Lemma translator_output_is_braille_witness :
  (@nil diag) = [] ∧ ∃ out, Some [([0x2813; 0x280A], default_state)] = Some out ∧
  Forall (fun rec : Token =>
    rec.1 ≠ [] ∧ rec.2 = default_state ∧
    Forall (fun x => braille_cp x ∧
              ∃ dots, conversion_maps.2 !! [x] = Some dots ∧ is_dot_pattern dots = true)
           rec.1) out.
Proof.
  apply (translator_output_is_braille ascii_lower (translator ascii_lower) 3
           (Text (py "hi"))); [apply new_unfold | by_vm].
Defined.

(** ["banded"] is split into ["band"] and ["ed"]. *)
Lemma transform_keeps_text_witness :
  ∃ in_, BrailleTranslator.transform ascii_lower [0x2820] [0x283C] [py "ed"; py "ing"]
           (py "banded") lower_tag default_state
         = Some (in_, [], default_state) ∧
    concat (in_.*1) = py "banded" ∧
    Forall (fun tok : Token => tok.1 ≠ [] ∧ tok.2 = lower_tag) in_.
Proof. apply (transform_keeps_text ascii_lower); discriminate. Defined.

(** ["12"] as a number run. *)
Lemma number_run_gets_indicator_witness :
  ∃ out', process (translator ascii_lower) (2 + 3) (Tokens [(py "12", number_tag)])
          = Ret (Some out', []) ∧
    joined out' = [0x283C] ++ joined [([0x2801; 0x2803], default_state)].
Proof.
  apply (number_run_gets_indicator ascii_lower (py "12") 3 _ []); by_vm.
Defined.

(** ["OK"] as an upper-case run. *)
Lemma upper_run_gets_two_indicators_witness :
  ∃ out', process (translator ascii_lower) (3 + 3) (Tokens [(py "OK", upper_tag)])
          = Ret (Some out', []) ∧
    joined out' = [0x2820; 0x2820] ++ joined [([0x2815; 0x2805], default_state)].
Proof.
  apply (upper_run_gets_two_indicators ascii_lower (py "OK") 3 _ []); by_vm.
Defined.

(** [str.lower] on ASCII meets what the termination theorem asks. *)
Lemma ascii_lower_cp_known (c : N) :
  known c → known (ascii_lower_cp c) ∧ (cp_weight (ascii_lower_cp c) ≤ cp_weight c)%nat.
Proof.
  intros [t Ht]. apply elem_of_map_to_list in Ht.
  assert (Hall : forallb (fun kv : str * Transition =>
            match kv.1 with
            | [c] => bool_decide (known (ascii_lower_cp c))
                     && (cp_weight (ascii_lower_cp c) <=? cp_weight c)%nat
            | _ => true
            end) (map_to_list translator_table) = true) by (vm_compute; reflexivity).
  rewrite forallb_forall in Hall. apply list_elem_of_In, Hall in Ht. cbn [fst] in Ht.
  apply andb_true_iff in Ht as [Hk Hw]. apply bool_decide_eq_true in Hk.
  apply Nat.leb_le in Hw. auto.
Qed.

______

Scan the records for the string "process" and report each line where it occurs.

● EXPECTED ANSWER
  ∃ out', process (translator ascii_lower) (2 + 3) (Tokens [(py "12", number_tag)])
  ∃ out', process (translator ascii_lower) (3 + 3) (Tokens [(py "OK", upper_tag)])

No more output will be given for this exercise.